Lemma pending_emit buf p u :
  pending buf p → (u ≤ length p)%nat →
  Z.land (Z.shiftr buf (Z.of_nat (length p) - Z.of_nat u)) (Z.ones (Z.of_nat u)) = val (take u p) ∧
  pending buf (drop u p).
Proof.
  intros [Hbuf Hp] Hu. set (k := (length p - u)%nat). replace (Z.of_nat (length p) - Z.of_nat u) with (Z.of_nat k) by lia.
  assert (0 < 2 ^ Z.of_nat k ∧ 0 < 2 ^ Z.of_nat u) as [Hk HU] by (split; apply Z.pow_pos_nonneg; lia).
  assert (val p = val (take u p) * 2 ^ Z.of_nat k + val (drop u p)) as Hval.
  { rewrite <-(take_drop u p) at 1. by rewrite val_app, length_drop. }
  pose proof (val_bound (drop u p)) as Hd. rewrite length_drop in Hd. fold k in Hd.
  pose proof (val_bound (take u p)) as Ht. rewrite length_take_le in Ht by done.
  assert (2 ^ Z.of_nat (length p) = 2 ^ Z.of_nat u * 2 ^ Z.of_nat k) as Hpow.
  { rewrite <-Z.pow_add_r by lia. f_equal. lia. }
  pose proof (Z.div_mod buf (2 ^ Z.of_nat (length p)) ltac:(lia)) as Hdm. rewrite Hp, Hval, Hpow in Hdm.
  set (q := buf / (2 ^ Z.of_nat u * 2 ^ Z.of_nat k)) in Hdm. split; [| split; [done |]].
  - rewrite Z.land_ones, Z.shiftr_div_pow2 by lia. symmetry. apply (Z.mod_unique _ _ q); [by left |].
    symmetry. apply (Z.div_unique _ _ _ (val (drop u p))); [by left |]. rewrite Hdm at 1. ring.
  - rewrite length_drop. fold k. symmetry. apply (Z.mod_unique _ _ (q * 2 ^ Z.of_nat u + val (take u p))); [by left |].
    rewrite Hdm at 1. ring.
Qed.

(** ** Base 32 *)

Definition byte_bits (b : byte) : bits := bits_of 8 (Byte.byte.unsigned b).
Definition sym (v : Z) : byte := nth (Z.to_nat v) B32 x00.

Lemma b32_value_sym v : 0 <= v < 32 → b32_value (sym v) = Some v.
Proof.
  intros Hv.
  assert (forallb (λ n, bool_decide (b32_value (sym (Z.of_nat n)) = Some (Z.of_nat n))) (seq 0 32) = true) as H
    by (vm_compute; reflexivity).
  rewrite forallb_forall in H. specialize (H (Z.to_nat v)). rewrite Z2Nat.id in H by lia.
  eapply bool_decide_eq_true, H, list_elem_of_In, elem_of_seq. lia.
Qed.

(** The encoder has written the symbols [vs] and has the bits [p] left. *)
Definition written (st : Z * Z * bytes) (data : bytes) (vs : list Z) (p : bits) : Prop :=
  st.2 = map sym vs ∧ st.1.2 = Z.of_nat (length p) ∧ pending st.1.1 p ∧ Forall (λ v, 0 <= v < 32) vs ∧
  concat (map (bits_of 5) vs) ++ p = concat (map byte_bits data).

Lemma val_take_bound u (p : bits) : (u ≤ length p)%nat → 0 <= val (take u p) < 2 ^ Z.of_nat u.
Proof. intros Hu. pose proof (val_bound (take u p)) as H. by rewrite length_take_le in H. Qed.

Lemma b32_emit_ok fuel buf p vs :
  pending buf p → (length p < fuel * 5 + 5)%nat → Forall (λ v, 0 <= v < 32) vs →
  ∃ vs' p', b32_emit fuel buf (Z.of_nat (length p)) (map sym vs) = (Z.of_nat (length p'), map sym vs') ∧
    pending buf p' ∧ (length p' < 5)%nat ∧ Forall (λ v, 0 <= v < 32) vs' ∧
    concat (map (bits_of 5) vs') ++ p' = concat (map (bits_of 5) vs) ++ p.
Proof.
  revert p vs. induction fuel as [| fuel IH]; intros p vs Hp Hlen Hvs; cbn [b32_emit].
  { exists vs, p. split_and!; [done | done | lia | done | done]. }
  destruct (Z.leb_spec 5 (Z.of_nat (length p))) as [Hle | Hlt]; [| exists vs, p; split_and!; [done | done | lia | done | done]].
  destruct (pending_emit buf p 5 Hp ltac:(lia)) as [Hv Hp']. change (Z.ones (Z.of_nat 5)) with 31 in Hv.
  change (Z.of_nat 5) with 5 in Hv. rewrite Hv. fold (sym (val (take 5 p))).
  pose proof (val_take_bound 5 p ltac:(lia)) as Hb.
  replace (map sym vs ++ [sym (val (take 5 p))]) with (map sym (vs ++ [val (take 5 p)])) by by rewrite map_app.
  replace (Z.of_nat (length p) - 5) with (Z.of_nat (length (drop 5 p))) by (rewrite length_drop; lia).
  destruct (IH (drop 5 p) (vs ++ [val (take 5 p)])) as (vs' & p' & He & ? & ? & ? & Hc).
  { done. } { rewrite length_drop. lia. } { apply Forall_app. split; [done |]. by constructor. }
  exists vs', p'. split_and!; [done | done | done | done |]. rewrite Hc, map_app, concat_app. cbn [map concat].
  rewrite app_nil_r, <-app_assoc. f_equal. rewrite <-(take_drop 5 p) at 3. f_equal.
  rewrite <-(bits_of_val (take 5 p)) at 2. by rewrite length_take_le by lia.
Qed.

Lemma b32_byte_ok st data vs p b :
  written st data vs p → (length p < 5)%nat →
  ∃ vs' p', written (b32_byte st b) (data ++ [b]) vs' p' ∧ (length p' < 5)%nat.
Proof.
  destruct st as [[buf n] out]. intros (Hout & Hn & Hp & Hvs & Hc) Hlen. simpl in *. subst out n. unfold b32_byte.
  pose proof (Byte.byte.unsigned_range b) as Hb.
  pose proof (pending_push buf p 8 (Byte.byte.unsigned b) Hp Hb ltac:(lia)) as Hp1.
  change (Z.of_nat 8) with 8 in Hp1. set (buf' := Z.lor _ _) in *.
  replace (Z.of_nat (length p) + 8) with (Z.of_nat (length (p ++ byte_bits b))) by (rewrite length_app; simpl; lia).
  destruct (b32_emit_ok (Z.to_nat (Z.of_nat (length (p ++ byte_bits b)))) buf' (p ++ byte_bits b) vs Hp1) as
    (vs' & p' & He & ? & ? & ? & Hc'); [lia | done |].
  rewrite He. exists vs', p'. split; [| done]. split_and!; [done | done | done | done |].
  cbn [fst snd]. rewrite Hc', app_assoc, Hc, map_app, concat_app. cbn [map concat]. by rewrite app_nil_r.
Qed.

——————

TASK DESCRIPTION> Output all entries again exactly; no line may be altered.

RESULT OF THIS EXERCISE>
Lemma pending_emit buf p u :
  pending buf p → (u ≤ length p)%nat →
  Z.land (Z.shiftr buf (Z.of_nat (length p) - Z.of_nat u)) (Z.ones (Z.of_nat u)) = val (take u p) ∧
  pending buf (drop u p).
Proof.
  intros [Hbuf Hp] Hu. set (k := (length p - u)%nat). replace (Z.of_nat (length p) - Z.of_nat u) with (Z.of_nat k) by lia.
  assert (0 < 2 ^ Z.of_nat k ∧ 0 < 2 ^ Z.of_nat u) as [Hk HU] by (split; apply Z.pow_pos_nonneg; lia).
  assert (val p = val (take u p) * 2 ^ Z.of_nat k + val (drop u p)) as Hval.
  { rewrite <-(take_drop u p) at 1. by rewrite val_app, length_drop. }
  pose proof (val_bound (drop u p)) as Hd. rewrite length_drop in Hd. fold k in Hd.
  pose proof (val_bound (take u p)) as Ht. rewrite length_take_le in Ht by done.
  assert (2 ^ Z.of_nat (length p) = 2 ^ Z.of_nat u * 2 ^ Z.of_nat k) as Hpow.
  { rewrite <-Z.pow_add_r by lia. f_equal. lia. }
  pose proof (Z.div_mod buf (2 ^ Z.of_nat (length p)) ltac:(lia)) as Hdm. rewrite Hp, Hval, Hpow in Hdm.
  set (q := buf / (2 ^ Z.of_nat u * 2 ^ Z.of_nat k)) in Hdm. split; [| split; [done |]].
  - rewrite Z.land_ones, Z.shiftr_div_pow2 by lia. symmetry. apply (Z.mod_unique _ _ q); [by left |].
    symmetry. apply (Z.div_unique _ _ _ (val (drop u p))); [by left |]. rewrite Hdm at 1. ring.
  - rewrite length_drop. fold k. symmetry. apply (Z.mod_unique _ _ (q * 2 ^ Z.of_nat u + val (take u p))); [by left |].
    rewrite Hdm at 1. ring.
Qed.

(** ** Base 32 *)

Definition byte_bits (b : byte) : bits := bits_of 8 (Byte.byte.unsigned b).
Definition sym (v : Z) : byte := nth (Z.to_nat v) B32 x00.

Lemma b32_value_sym v : 0 <= v < 32 → b32_value (sym v) = Some v.
Proof.
  intros Hv.
  assert (forallb (λ n, bool_decide (b32_value (sym (Z.of_nat n)) = Some (Z.of_nat n))) (seq 0 32) = true) as H
    by (vm_compute; reflexivity).
  rewrite forallb_forall in H. specialize (H (Z.to_nat v)). rewrite Z2Nat.id in H by lia.
  eapply bool_decide_eq_true, H, list_elem_of_In, elem_of_seq. lia.
Qed.

(** The encoder has written the symbols [vs] and has the bits [p] left. *)
Definition written (st : Z * Z * bytes) (data : bytes) (vs : list Z) (p : bits) : Prop :=
  st.2 = map sym vs ∧ st.1.2 = Z.of_nat (length p) ∧ pending st.1.1 p ∧ Forall (λ v, 0 <= v < 32) vs ∧
  concat (map (bits_of 5) vs) ++ p = concat (map byte_bits data).

Lemma val_take_bound u (p : bits) : (u ≤ length p)%nat → 0 <= val (take u p) < 2 ^ Z.of_nat u.
Proof. intros Hu. pose proof (val_bound (take u p)) as H. by rewrite length_take_le in H. Qed.

Lemma b32_emit_ok fuel buf p vs :
  pending buf p → (length p < fuel * 5 + 5)%nat → Forall (λ v, 0 <= v < 32) vs →
  ∃ vs' p', b32_emit fuel buf (Z.of_nat (length p)) (map sym vs) = (Z.of_nat (length p'), map sym vs') ∧
    pending buf p' ∧ (length p' < 5)%nat ∧ Forall (λ v, 0 <= v < 32) vs' ∧
    concat (map (bits_of 5) vs') ++ p' = concat (map (bits_of 5) vs) ++ p.
Proof.
  revert p vs. induction fuel as [| fuel IH]; intros p vs Hp Hlen Hvs; cbn [b32_emit].
  { exists vs, p. split_and!; [done | done | lia | done | done]. }
  destruct (Z.leb_spec 5 (Z.of_nat (length p))) as [Hle | Hlt]; [| exists vs, p; split_and!; [done | done | lia | done | done]].
  destruct (pending_emit buf p 5 Hp ltac:(lia)) as [Hv Hp']. change (Z.ones (Z.of_nat 5)) with 31 in Hv.
  change (Z.of_nat 5) with 5 in Hv. rewrite Hv. fold (sym (val (take 5 p))).
  pose proof (val_take_bound 5 p ltac:(lia)) as Hb.
  replace (map sym vs ++ [sym (val (take 5 p))]) with (map sym (vs ++ [val (take 5 p)])) by by rewrite map_app.
  replace (Z.of_nat (length p) - 5) with (Z.of_nat (length (drop 5 p))) by (rewrite length_drop; lia).
  destruct (IH (drop 5 p) (vs ++ [val (take 5 p)])) as (vs' & p' & He & ? & ? & ? & Hc).
  { done. } { rewrite length_drop. lia. } { apply Forall_app. split; [done |]. by constructor. }
  exists vs', p'. split_and!; [done | done | done | done |]. rewrite Hc, map_app, concat_app. cbn [map concat].
  rewrite app_nil_r, <-app_assoc. f_equal. rewrite <-(take_drop 5 p) at 3. f_equal.
  rewrite <-(bits_of_val (take 5 p)) at 2. by rewrite length_take_le by lia.
Qed.

Lemma b32_byte_ok st data vs p b :
  written st data vs p → (length p < 5)%nat →
  ∃ vs' p', written (b32_byte st b) (data ++ [b]) vs' p' ∧ (length p' < 5)%nat.
Proof.
  destruct st as [[buf n] out]. intros (Hout & Hn & Hp & Hvs & Hc) Hlen. simpl in *. subst out n. unfold b32_byte.
  pose proof (Byte.byte.unsigned_range b) as Hb.
  pose proof (pending_push buf p 8 (Byte.byte.unsigned b) Hp Hb ltac:(lia)) as Hp1.
  change (Z.of_nat 8) with 8 in Hp1. set (buf' := Z.lor _ _) in *.
  replace (Z.of_nat (length p) + 8) with (Z.of_nat (length (p ++ byte_bits b))) by (rewrite length_app; simpl; lia).
  destruct (b32_emit_ok (Z.to_nat (Z.of_nat (length (p ++ byte_bits b)))) buf' (p ++ byte_bits b) vs Hp1) as
    (vs' & p' & He & ? & ? & ? & Hc'); [lia | done |].
  rewrite He. exists vs', p'. split; [| done]. split_and!; [done | done | done | done |].
  cbn [fst snd]. rewrite Hc', app_assoc, Hc, map_app, concat_app. cbn [map concat]. by rewrite app_nil_r.
Qed.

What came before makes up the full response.